The novel α4B murine α4 Integrin protein splicing variant inhibits α4 protein-dependent cell adhesion

Abstract

Integrins affect the motility of multiple cell types to control cell survival, growth, or differentiation, which are mediated by cell-cell and cell-extracellular matrix interactions. We reported previously that the α9 integrin splicing variant, SFα9, promotes WT α9 integrin-dependent adhesion. In this study, we introduced a new murine α4 integrin splicing variant, α4B, which has a novel short cytoplasmic tail. In inflamed tissues, the expression of α4B, as well as WT α4 integrin, was up-regulated. Cells expressing α4B specifically bound to VCAM-1 but not other α4 integrin ligands, such as fibronectin CS1 or osteopontin.

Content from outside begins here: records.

Lemma byte_compare (a b : Z) :
  (0 <= a <= 255)%Z -> (0 <= b <= 255)%Z ->
  (channel a ?= channel b) = (a ?= b)%Z.
Proof.
  intros Ha Hb. destruct (Z.compare_spec a b) as [E|E|E].
  - subst. apply Qeq_alt. reflexivity.
  - apply Qlt_alt, byte_lt; assumption.
  - apply Qgt_alt, byte_lt; assumption.
Qed.

Lemma byte_max (a b : Z) :
  (0 <= a <= 255)%Z -> (0 <= b <= 255)%Z -> Qmax (channel a) (channel b) = channel (Z.max a b).
Proof.
  intros Ha Hb. unfold Qmax, GenericMinMax.gmax, Z.max.
  rewrite (byte_compare a b Ha Hb). destruct (a ?= b)%Z; reflexivity.
Qed.

Lemma byte_min (a b : Z) :
  (0 <= a <= 255)%Z -> (0 <= b <= 255)%Z -> Qmin (channel a) (channel b) = channel (Z.min a b).
Proof.
  intros Ha Hb. unfold Qmin, GenericMinMax.gmin, Z.min.
  rewrite (byte_compare a b Ha Hb). destruct (a ?= b)%Z; reflexivity.
Qed.

Lemma byte_eqb (a b : Z) :
  (0 <= a <= 255)%Z -> (0 <= b <= 255)%Z -> Qeq_bool (channel a) (channel b) = (a =? b)%Z.
Proof.
  intros Ha Hb. pose proof (byte_compare a b Ha Hb) as E.
  destruct (Z.eqb_spec a b) as [Heq|Hne].
  - subst. apply Qeq_bool_iff. reflexivity.
  - destruct (Qeq_bool (channel a) (channel b)) eqn:Eq; [|reflexivity].
    apply Qeq_bool_iff, Qeq_alt in Eq. rewrite Eq in E.
    symmetry in E. apply Z.compare_eq in E. contradiction.
Qed.

Lemma byte_ltb (a b : Z) :
  (0 <= a <= 255)%Z -> (0 <= b <= 255)%Z -> Qltb (channel a) (channel b) = (a <? b)%Z.
Proof.
  intros Ha Hb. pose proof (byte_compare a b Ha Hb) as E.
  destruct (Z.ltb_spec a b) as [Hlt|Hge].
  - apply Qltb_lt, byte_lt; assumption.
  - apply Qltb_ge. destruct (Z.eq_dec a b) as [->|Hne]; [apply Qle_refl|].
    apply Qlt_le_weak, byte_lt; try assumption; lia.
Qed.

(** The quotient of two approximations. *)
Lemma div_close (n' d' N D a : Q) :
  Qabs (n' - N) <= a -> Qabs (d' - D) <= a -> Qabs N <= D ->
  1 # 255 <= D -> a <= 1 # 100000 ->
  Qabs (n' / d' - N / D) <= 520 * a.
Proof.
  intros Hn Hd HN HD Ha.
  assert (Ha0 : 0 <= a).
  { eapply Qle_trans; [apply Qabs_nonneg | exact Hn]. }
  unabs_hyps.
  assert (Hd' : 1 # 256 <= d') by lra.
  assert (E : n' / d' - N / D == (n' * D - N * d') / (d' * D)).
  { field. split; intros E0; rewrite E0 in *; lra. }
  rewrite E.
  assert (Hpos : 0 < d' * D) by (apply Qmult_lt_0_compat; lra).
  assert (T : n' * D - N * d' == (n' - N) * D - N * (d' - D)) by ring.
  set (u := n' - N) in *. set (v := d' - D) in *.
  assert (U1 : u * D <= a * D) by (apply Qmult_le_compat_r; lra).
  assert (U2 : - (a * D) <= u * D).
  { assert (X : (- a) * D <= u * D) by (apply Qmult_le_compat_r; lra).
    lra. }
  assert (V : - (D * a) <= N * v /\ N * v <= D * a) by nra.
  assert (W : a * D <= 256 * a * (d' * D)) by nra.
  apply Qabs_Qle_condition. split.
  - apply Qle_shift_div_l; [exact Hpos|]. rewrite T. lra.
  - apply Qle_shift_div_r; [exact Hpos|]. rewrite T. lra.
Qed.

(** Dividing by a constant, multiplying by a constant. *)
Lemma half_close (x y a : Q) :
  Qabs (x - y) <= a -> Qabs (x / 2 - y / 2) <= a * (1 # 2).
Proof.
  intros H. assert (E : x / 2 - y / 2 == (x - y) * (1 # 2)) by field.
  rewrite E. unabs; lra.
Qed.

Lemma sixth_close (x y a : Q) :
  Qabs (x - y) <= a -> Qabs (x / 6 - y / 6) <= a * (1 # 6).
Proof.
  intros H. assert (E : x / 6 - y / 6 == (x - y) * (1 # 6)) by field.
  rewrite E. unabs; lra.
Qed.

(** Bytes as rationals. *)
Lemma byte_Q (z : Z) :
  (0 <= z <= 255)%Z -> 0 <= inject_Z z /\ inject_Z z <= 255.
Proof.
  intros [H0 H1]. rewrite Zle_Qle in H0, H1. split; assumption.
Qed.

Lemma unit_mult (q : Q) : q / 255 == q * (1 # 255).
Proof. field. Qed.

(** Lightness. *)
Lemma lightness_close (M m : Z) :
  (0 <= M <= 255)%Z -> (0 <= m <= 255)%Z ->
  Qabs (Double.fdiv (Double.fadd (channel M) (channel m)) 2
        - inject_Z (M + m) / 510) <= 3 * eps.
Proof.
  intros HM Hm.
  pose proof (byte_close M HM) as CM. pose proof (byte_close m Hm) as Cm.
  destruct (byte_Q M HM) as [M0 M1]. destruct (byte_Q m Hm) as [m0 m1].
  rewrite !unit_mult in CM, Cm.
  set (y := inject_Z M * (1 # 255) + inject_Z m * (1 # 255)).
  assert (S1 : Qabs (Double.fadd (channel M) (channel m) - y) <= 2 * eps + eps).
  { apply fl_step; unfold y; unabs; lra. }
  assert (S2 : Qabs (Double.fadd (channel M) (channel m) / 2 - y / 2)
               <= (2 * eps + eps) * (1 # 2))
    by (apply half_close; exact S1).
  assert (S3 : Qabs (Double.fdiv (Double.fadd (channel M) (channel m)) 2 - y / 2)
               <= (2 * eps + eps) * (1 # 2) + eps).
  { apply fl_step; [exact S2 | | unfold eps; lra].
    assert (E : y / 2 == y * (1 # 2)) by field. rewrite E.
    unfold y. unabs; lra. }
  assert (E : inject_Z (M + m) / 510 == y / 2).
  { unfold y. rewrite inject_Z_plus. field. }
  rewrite E. unabs; lra.
Qed.

(** Chroma and the differences of two channels. *)
Lemma difference_close (x y : Z) :
  (0 <= x <= 255)%Z -> (0 <= y <= 255)%Z ->
  Qabs (Double.fsub (channel x) (channel y)
        - (inject_Z x / 255 - inject_Z y / 255)) <= 3 * eps.
Proof.
  intros Hx Hy.
  pose proof (byte_close x Hx) as Cx. pose proof (byte_close y Hy) as Cy.
  destruct (byte_Q x Hx) as [x0 x1]. destruct (byte_Q y Hy) as [y0 y1].
  rewrite !unit_mult in *.
  assert (S1 : Qabs (Double.fsub (channel x) (channel y)
                     - (inject_Z x * (1 # 255) - inject_Z y * (1 # 255)))
               <= 2 * eps + eps).
  { apply fl_step; unabs; lra. }
  unabs; lra.
Qed.

(** The quotient of a channel difference by the chroma. *)
Lemma ratio_close (M m x y : Z) :
  (0 <= m)%Z -> (m < M)%Z -> (M <= 255)%Z ->
  (m <= x <= M)%Z -> (m <= y <= M)%Z ->
  Qabs (Double.fdiv (Double.fsub (channel x) (channel y))
                    (Double.fsub (channel M) (channel m))
        - inject_Z (x - y) / inject_Z (M - m)) <= 1561 * eps.
Proof.
  intros Hm0 HmM HM Hx Hy.
  pose proof (difference_close x y ltac:(lia) ltac:(lia)) as Cn.
  pose proof (difference_close M m ltac:(lia) ltac:(lia)) as Cd.
  pose proof (byte_gap m M HmM) as Gap.
  set (N := inject_Z x / 255 - inject_Z y / 255) in *.
  set (D := inject_Z M / 255 - inject_Z m / 255) in *.
  assert (HD : 1 # 255 <= D) by (unfold D; lra).
  assert (HN : Qabs N <= D).
  { unfold N, D. rewrite !unit_mult.
    assert (A1 : (x - y <= M - m)%Z) by lia.
    assert (A2 : (y - x <= M - m)%Z) by lia.
    rewrite Zle_Qle in A1, A2. unfold Zminus in A1, A2.
    rewrite !inject_Z_plus, !inject_Z_opp in A1, A2.
    apply Qabs_Qle_condition. split; lra. }
  assert (E : inject_Z (x - y) / inject_Z (M - m) == N / D).
  { unfold N, D, Zminus. rewrite !inject_Z_plus, !inject_Z_opp. field.
    intros E0. unfold D in HD. rewrite !unit_mult in HD. lra. }
  rewrite E.
  pose proof (div_close _ _ N D (3 * eps) Cn Cd HN HD ltac:(unfold eps; lra)) as Q.
  assert (S : Qabs (Double.fdiv (Double.fsub (channel x) (channel y))
                                (Double.fsub (channel M) (channel m)) - N / D)
              <= 520 * (3 * eps) + eps).
  { apply fl_step; [exact Q | | unfold eps; lra].
    apply Qabs_Qle_condition. unabs_hyps.
    split; [apply Qle_shift_div_l | apply Qle_shift_div_r]; lra. }
  unabs; lra.
Qed.
(** * send_slack.py: Slack notification for new union papers

    A shallow embedding of [src/send_slack.py] and the properties of its
    record store, message formatter, notifier and orchestrator.

    Conventions of the embedding.
    - A Python [str] is a Rocq [string] holding its UTF-8 encoding.  The
      three characters the script replaces are ASCII, and byte-wise
      lexicographic order on UTF-8 is code-point order, so [str.replace],
      [in] and [<] on [str] are the byte-wise operations below.
    - A value read from a CSV row is a [str] or [None] ([csv.DictReader]
      fills the missing fields of a short row with [None]).
    - A CSV file is the list of rows the [csv] module writes to it, which
      are the rows it reads from the file opened with [newline='']; quoting
      is the library's business.  The script reads both its files in text
      mode without [newline='']: every carriage return inside a field,
      alone or before a line feed, reaches the [csv] module as one line
      feed ([open_text]).  The ledger is written with [newline=''], so it
      is stored as given.
    - A file that exists can be opened, decoded and parsed: the faults of
      [open] and of the [csv] parser are outside the embedding, and so is
      what [main] does after them.
    - Functions that can raise return a [result]; functions that touch the
      files, the environment or the network thread a [world].
    - [print] is not modelled: nothing below observes the console. *)

From Stdlib Require Import String Ascii List ZArith Lia Bool.
From Stdlib Require Import DecimalString Sorting.Permutation.
From stdpp Require Import gmap strings list sorting.

Open Scope string_scope.

(** ** Python values and exceptions *)

Inductive value :=
  | PNone
  | PStr (s : string).

#[global] Instance value_eq_dec : EqDecision value.
Proof. solve_decision. Defined.

Definition value_to_option (v : value) : option string :=
  match v with PNone => None | PStr s => Some s end.

Definition value_of_option (o : option string) : value :=
  match o with None => PNone | Some s => PStr s end.

#[global] Instance value_countable : Countable value.
Proof.
  apply (inj_countable' value_to_option value_of_option).
  intros []; reflexivity.
Defined.

(** Truth value of [None] and of a [str]: only a non-empty string is true. *)
Definition truthy (v : value) : bool :=
  match v with
  | PNone => false
  | PStr s => negb (String.eqb s "")
  end.

Definition is_str (v : value) : bool :=
  match v with
  | PNone => false
  | PStr _ => true
  end.

(** The string of a [str] value. *)
Definition str_of (v : value) : string :=
  match v with
  | PNone => ""
  | PStr s => s
  end.

(** [f"{v}"] *)
Definition format_value (v : value) : string :=
  match v with
  | PNone => "None"
  | PStr s => s
  end.
Lemma add_item_spec (i : inline) (p : nat) (items : list inline) (st : state) :
  paragraph_holds p items st ->
  exists st',
    add_item i st = Ok (tt, st') /\
    paragraph_holds p (items ++ [i]) st' /\
    same_but_document st st' /\
    doc_body (document st') = doc_body (document st).
Proof.
  intros (Hp & pa & Hpa & Hitems).
  unfold add_item, bindM, the_paragraph, write. rewrite Hp.
  eexists. split; [reflexivity|]. split; [|split].
  - split; [done|]. cbn. rewrite list_lookup_alter_eq, Hpa. cbn.
    eexists. split; [done|]. cbn. by rewrite Hitems.
  - by intros A f Hf.
  - done.
Qed.

Lemma repeat_add_run (n : nat) (text : string) (p : nat)
    (items : list inline) (st : state) :
  paragraph_holds p items st ->
  exists st',
    repeatM n (add_run text) st = Ok (tt, st') /\
    paragraph_holds p (items ++ replicate n (DirectRun (plain_run text))) st' /\
    same_but_document st st' /\
    doc_body (document st') = doc_body (document st).
Proof.
  revert items st. induction n as [|n IH]; intros items st H.
  - exists st. cbn [repeatM replicate]. rewrite app_nil_r.
    split; [done|]. split; [done|]. split; [apply same_but_document_refl|done].
  - cbn [repeatM replicate]. unfold bindM, add_run at 1.
    destruct (add_item_spec (DirectRun (plain_run text)) p items st H)
      as (st1 & -> & H1 & Hs1 & Hb1).
    destruct (IH _ st1 H1) as (st2 & -> & H2 & Hs2 & Hb2).
    exists st2. split; [done|]. rewrite <- app_assoc in H2.
    split; [done|]. split; [by eapply same_but_document_trans|congruence].
Qed.

(** X15: while [in_bullet_list_item] is set, a paragraph begins with the
    bullet marker: one run of four spaces for every level above the first,
    then the run ["• "].  The flags of the other kinds of item are not looked
    at: the paragraph of a numbered item nested in a bullet item gets the
    bullet, not its number. *)
Theorem bullet_marker_first
    (rec : list node -> option string -> M (option string))
    (content_obj : node) (content : list node) (output : option string)
    (st : state) :
  in_bullet_list_item st = true ->
  use_table_cell_paragraph st = false ->
  current_table_cell st = None ->
  node_content content_obj = Some content ->
  exists st1,
    parse_paragraph_type rec content_obj output st
    = (let! result := rec content output in lift (add_str result newline)) st1 /\
    current_paragraph st1 = Some (length (doc_paragraphs (document st))) /\
    current_items st1
    = (fun text => DirectRun (plain_run text)) <$>
        (replicate (Z.to_nat (bullet_list_level st - 1)) INDENT ++ [BULLET]) /\
    doc_body (document st1)
    = doc_body (document st)
      ++ [BlockParagraph (length (doc_paragraphs (document st)))].
Proof.
  intros Hb Hu Hcell Hc. unfold parse_paragraph_type. rewrite Hc.
  unfold bindM at 1, read at 1. rewrite Hu.
  unfold bindM at 1. unfold bindM at 1, read at 1. rewrite Hcell.
  unfold bindM at 1, document_add_paragraph at 1, write at 1.
  set (p := length (doc_paragraphs (document st))).
  match goal with
  | |- context [set_current_paragraph (Some p) ?s] =>
      set (sA := set_current_paragraph (Some p) s)
  end.
  assert (HA : paragraph_holds p [] sA).
  { split; [done|]. exists empty_paragraph. split; [|done].
    cbn. by apply list_lookup_middle. }
  do 4 (unfold bindM at 1, read at 1).
  change (in_bullet_list_item sA) with (in_bullet_list_item st). rewrite Hb.
  unfold bindM at 1. unfold bindM at 1, read at 1. unfold bindM at 1.
  change (bullet_list_level sA) with (bullet_list_level st).
  destruct (repeat_add_run (Z.to_nat (bullet_list_level st - 1)) INDENT p [] sA HA)
    as (sB & -> & HB & HsB & HbB).
  unfold add_run.
  destruct (add_item_spec (DirectRun (plain_run BULLET)) p _ sB HB)
    as (sC & -> & (HpC & pa & Hpa & Hitems) & HsC & HbC).
  unfold bindM at 1, the_paragraph at 1. rewrite HpC.
  unfold bindM at 1, write at 1.
  eexists. split; [reflexivity|]. split; [|split].
  - cbn. exact HpC.
  - unfold current_items. cbn. rewrite HpC. cbn.
    rewrite list_lookup_alter_eq, Hpa. cbn. rewrite Hitems.
    cbn [app]. by rewrite fmap_app, fmap_replicate.
  - cbn. by rewrite HbC, HbB.
Qed.

Lemma bullet_marker_first_witness :
  exists st1,
    parse_paragraph_type (parse_contents example_pt example_image_path 1)
      (paragraph_of "b") (Some "T")
      (set_in_ordered_list_item true
         (set_in_bullet_list_item true
            (set_bullet_list_level 2 (start_document "T" initial_state))))
    = (let! result := parse_contents example_pt example_image_path 1
                        [text_node "b" None] (Some "T") in
       lift (add_str result newline)) st1 /\
    current_paragraph st1 = Some 1%nat /\
    current_items st1
    = [DirectRun (plain_run INDENT); DirectRun (plain_run BULLET)] /\
    doc_body (document st1) = [BlockParagraph 0; BlockParagraph 1].
Proof.
  exact (bullet_marker_first
           (parse_contents example_pt example_image_path 1)
           (paragraph_of "b") [text_node "b" None] (Some "T")
           (set_in_ordered_list_item true
              (set_in_bullet_list_item true
                 (set_bullet_list_level 2 (start_document "T" initial_state))))
           eq_refl eq_refl eq_refl eq_refl).
Defined.
(** * Memory SSA over interval maps: a shallow embedding of libdg

    Sources embedded here:
    - [src/analysis/ReachingDefinitions/Srg/IntervalMap.h]
      ([Interval], [IntervalMap]);
    - [lib/analysis/MemorySSA/MemorySSA.cpp]
      ([MemorySSATransformation] and the query layer).

    Classes whose headers are not among the sources ([Offset], [DefSite],
    [DefinitionsMap], [RWNode], [RWBBlock]) are modelled from the
    specification; each such definition says so. *)

From stdpp Require Import base list numbers.
From Stdlib Require Import ZArith Lia.

Local Open Scope Z_scope.

(** ** Offsets *)

Module Offset.

(** Modelled from the spec: [analysis/Offset.h] is missing.  An offset is
    a non-negative integer or the sentinel [UNKNOWN]; the code reads the
    raw field ([start.offset]), so the sentinel is a value of the same
    unsigned 64-bit type, its largest one. *)
Definition UNKNOWN : Z := 2 ^ 64 - 1.

(** Modelled from the spec: [Offset::isUnknown], the test for the
    sentinel. *)
Definition isUnknown (o : Z) : bool := o =? UNKNOWN.

(** Modelled from the spec: arithmetic with [UNKNOWN] yields [UNKNOWN];
    a sum that leaves the type is unknown as well. *)
Definition add (a b : Z) : Z :=
  if isUnknown a || isUnknown b || (UNKNOWN - b <=? a) then UNKNOWN
  else a + b.

(** Modelled from the spec: the difference, [UNKNOWN] when an operand is
    or when it would be negative. *)
Definition sub (a b : Z) : Z :=
  if isUnknown a || isUnknown b || (a <? b) then UNKNOWN
  else a - b.

End Offset.

(** Modelled from the spec: [intervalsOverlap] of [RDMap.h] is missing.
    The arguments are (start, length) pairs of half-open byte ranges
    [[start, start+length)]; a length of [UNKNOWN] reaches to the end of
    the object. *)
Definition intervalsDisjunctive (a a_len b b_len : Z) : bool :=
  if Offset.isUnknown a_len then
    if Offset.isUnknown b_len then false
    else if a <=? b then false else b_len <=? a - b
  else if Offset.isUnknown b_len then
    if a <=? b then a_len <=? b - a else false
  else if a <=? b then a_len <=? b - a else b_len <=? a - b.

(** Modelled from the spec: [intervalsOverlap] of [RDMap.h], the negation
    of the above. *)
Definition intervalsOverlap (a1 a2 b1 b2 : Z) : bool :=
  negb (intervalsDisjunctive a1 a2 b1 b2).

(** ** [class Interval] (IntervalMap.h, lines 16-68) *)

Record Interval : Type := mkInterval { start : Z; len : Z }.

#[global] Instance Interval_eq_dec : EqDecision Interval.
Proof. solve_decision. Defined.

Module IntervalOps.

Definition isUnknown (i : Interval) : bool :=
  Offset.isUnknown (start i) || (len i =? 0).

Definition overlaps (i other : Interval) : bool :=
  if isUnknown i || isUnknown other then false
  else intervalsOverlap (start i) (len i) (start other) (len other).

Definition isSubsetOf (i other : Interval) : bool :=
  (start other <=? start i)
  && (Offset.add (start i) (len i)
      <=? Offset.add (start other) (len other)).

Definition getStart (i : Interval) : Z := start i.
Definition getLength (i : Interval) : Z := len i.

(** [Interval::min] and [Interval::max], on the raw offsets. *)
Definition min (a b : Z) : Z := if a <? b then a else b.
Definition max (a b : Z) : Z := if b <? a then a else b.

The binding of cells expressing WT α4 integrin to α4 integrin ligands is inhibited by coexpression of α4B. Knockdown of α4B in metastatic melanoma cell lines results in a significant increase in lung metastasis. Expression levels of WT α4 integrin are unaltered by α4B, with α4B acting as a regulatory subunit for WT α4 integrin by a dominant-negative effect or inhibiting α4 integrin activation. © 2014 by The American Society for Biochemistry and Molecular Biology, Inc. Published in the U.S.A.